= Available data =
(** The cell index is wrapped by [wrap(ci, 0, cn)], that is modulo
    [cn + 1]: the index [cn], one past the last cell, is kept. *)
Lemma wrap_index (s n : Z) :
  0 < n -> 0 <= s -> is_long s -> is_long (1 + n) ->
  wrap s 0 n = Ok (s mod (n + 1)).
Proof.
  intros Hn Hs H1 H2.
  destruct (wrap_above s 0 n) as [H _]; try lia;
    rewrite ?Z.sub_0_r; try assumption.
  - unfold is_long, LONG_MIN, LONG_MAX. lia.
  - rewrite H, !Z.sub_0_r, Z.add_0_r. reflexivity.
Qed.

(** X2.  Under the behaviour [w], an increment whose candidate exceeds
    [vb] stores the candidate reduced modulo [vb - va + 1] from [va], a
    value of [[va, vb]]. *)
Lemma inc_value_wraps (m : locals) (x : instruction) (n v : Z) :
  instruction_ x = BF_OP_VINC -> quantity x = Some n ->
  vw (cfg m) = BF_END_WRAP -> read_cell m = Ok v ->
  va (cfg m) <= vb (cfg m) -> vb (cfg m) < v + n ->
  is_long (v + n) -> is_long (va (cfg m)) -> is_long (v + n - va (cfg m)) ->
  is_long (1 + vb (cfg m)) -> is_long (1 + vb (cfg m) - va (cfg m)) ->
  exists m', exec x m = Ok m' /\
    read_cell m' =
      Ok ((v + n - va (cfg m)) mod (vb (cfg m) - va (cfg m) + 1) + va (cfg m)) /\
    va (cfg m) <=
      (v + n - va (cfg m)) mod (vb (cfg m) - va (cfg m) + 1) + va (cfg m)
      <= vb (cfg m).
Proof.
  intros Hop Hq Hpol Hv Hrange Hover L1 L2 L3 L4 L5.
  destruct (wrap_above (v + n) (va (cfg m)) (vb (cfg m))) as [Hw Hin];
    try assumption; try lia.
  destruct (write_cell_read m v (v + n) Hv) as (m1 & Hw1 & Hr1 & Hm1).
  destruct (write_cell_read m1 (v + n)
              ((v + n - va (cfg m)) mod (vb (cfg m) - va (cfg m) + 1)
               + va (cfg m)) Hr1) as (m2 & Hw2 & Hr2 & _).
  exists m2. split; [| split; [exact Hr2 | exact Hin]].
  unfold exec; cbv zeta. rewrite Hop, Hv, Hq. switch_consts.
  unfold written, ladd. run_bind. rewrite (long_ok _ L1). run_bind.
  rewrite (gtb_true _ _ Hover), Hpol. switch_consts.
  rewrite Hw1. run_bind. rewrite Hr1. run_bind. rewrite Hw. run_bind.
  exact Hw2.
Qed.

= Exercise =
In the records above, return only the line that contains "unfold exec; cbv" and every line after it through the last, exactly as they appear.

= Solution for this problem =
  unfold exec; cbv zeta. rewrite Hop, Hv, Hq. switch_consts.
  unfold written, ladd. run_bind. rewrite (long_ok _ L1). run_bind.
  rewrite (gtb_true _ _ Hover), Hpol. switch_consts.
  rewrite Hw1. run_bind. rewrite Hr1. run_bind. rewrite Hw. run_bind.
  exact Hw2.
Qed.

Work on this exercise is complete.